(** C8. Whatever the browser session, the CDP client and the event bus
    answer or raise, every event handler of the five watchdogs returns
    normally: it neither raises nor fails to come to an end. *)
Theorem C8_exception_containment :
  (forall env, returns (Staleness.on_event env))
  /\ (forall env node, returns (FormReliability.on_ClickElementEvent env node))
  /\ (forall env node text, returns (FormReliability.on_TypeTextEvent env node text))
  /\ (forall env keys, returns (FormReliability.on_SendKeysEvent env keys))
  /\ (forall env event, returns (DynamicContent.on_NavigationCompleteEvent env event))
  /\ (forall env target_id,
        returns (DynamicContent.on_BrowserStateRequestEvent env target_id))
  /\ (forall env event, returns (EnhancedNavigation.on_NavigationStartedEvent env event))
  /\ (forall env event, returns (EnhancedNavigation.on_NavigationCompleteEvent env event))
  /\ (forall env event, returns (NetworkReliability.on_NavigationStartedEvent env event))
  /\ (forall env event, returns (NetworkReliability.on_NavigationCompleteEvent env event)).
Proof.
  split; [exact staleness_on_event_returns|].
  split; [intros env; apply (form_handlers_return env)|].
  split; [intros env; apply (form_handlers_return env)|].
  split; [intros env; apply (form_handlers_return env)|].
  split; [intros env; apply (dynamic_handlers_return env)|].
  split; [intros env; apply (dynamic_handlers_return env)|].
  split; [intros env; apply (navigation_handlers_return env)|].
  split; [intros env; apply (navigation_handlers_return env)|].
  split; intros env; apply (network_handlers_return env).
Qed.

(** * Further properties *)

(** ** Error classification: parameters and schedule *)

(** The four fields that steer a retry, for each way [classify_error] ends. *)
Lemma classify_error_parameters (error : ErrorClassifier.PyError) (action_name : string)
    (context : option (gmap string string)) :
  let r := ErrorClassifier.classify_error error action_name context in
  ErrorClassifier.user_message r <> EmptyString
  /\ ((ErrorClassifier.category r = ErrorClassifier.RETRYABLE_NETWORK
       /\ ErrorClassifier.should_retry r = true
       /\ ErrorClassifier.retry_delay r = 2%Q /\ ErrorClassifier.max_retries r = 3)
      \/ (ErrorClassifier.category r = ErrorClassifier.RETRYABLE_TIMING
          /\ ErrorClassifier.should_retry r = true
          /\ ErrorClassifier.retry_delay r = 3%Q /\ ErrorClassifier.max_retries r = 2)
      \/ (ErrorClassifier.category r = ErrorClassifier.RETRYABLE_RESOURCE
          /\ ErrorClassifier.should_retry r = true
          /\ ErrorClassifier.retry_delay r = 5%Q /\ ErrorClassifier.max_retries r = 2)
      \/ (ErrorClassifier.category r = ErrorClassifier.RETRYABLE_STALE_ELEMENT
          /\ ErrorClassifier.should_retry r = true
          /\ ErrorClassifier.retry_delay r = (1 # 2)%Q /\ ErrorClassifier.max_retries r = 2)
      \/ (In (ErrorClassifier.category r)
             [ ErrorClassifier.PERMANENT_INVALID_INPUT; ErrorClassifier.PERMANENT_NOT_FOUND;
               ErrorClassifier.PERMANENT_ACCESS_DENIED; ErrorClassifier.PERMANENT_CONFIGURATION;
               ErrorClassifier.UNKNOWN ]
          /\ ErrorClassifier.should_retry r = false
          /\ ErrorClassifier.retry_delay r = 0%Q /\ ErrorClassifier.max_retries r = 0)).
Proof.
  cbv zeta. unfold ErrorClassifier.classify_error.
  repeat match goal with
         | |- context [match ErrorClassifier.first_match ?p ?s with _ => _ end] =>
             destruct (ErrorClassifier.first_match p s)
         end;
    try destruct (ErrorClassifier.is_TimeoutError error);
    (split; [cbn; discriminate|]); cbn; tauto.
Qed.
+-------+
Everything in the material above from the line that has "(forall env, returns" through the line that has "split; [exact staleness_on_event_returns|]." must be duplicated exactly, with no other lines given.

  (forall env, returns (Staleness.on_event env))
  /\ (forall env node, returns (FormReliability.on_ClickElementEvent env node))
  /\ (forall env node text, returns (FormReliability.on_TypeTextEvent env node text))
  /\ (forall env keys, returns (FormReliability.on_SendKeysEvent env keys))
  /\ (forall env event, returns (DynamicContent.on_NavigationCompleteEvent env event))
  /\ (forall env target_id,
        returns (DynamicContent.on_BrowserStateRequestEvent env target_id))
  /\ (forall env event, returns (EnhancedNavigation.on_NavigationStartedEvent env event))
  /\ (forall env event, returns (EnhancedNavigation.on_NavigationCompleteEvent env event))
  /\ (forall env event, returns (NetworkReliability.on_NavigationStartedEvent env event))
  /\ (forall env event, returns (NetworkReliability.on_NavigationCompleteEvent env event)).
Proof.
  split; [exact staleness_on_event_returns|].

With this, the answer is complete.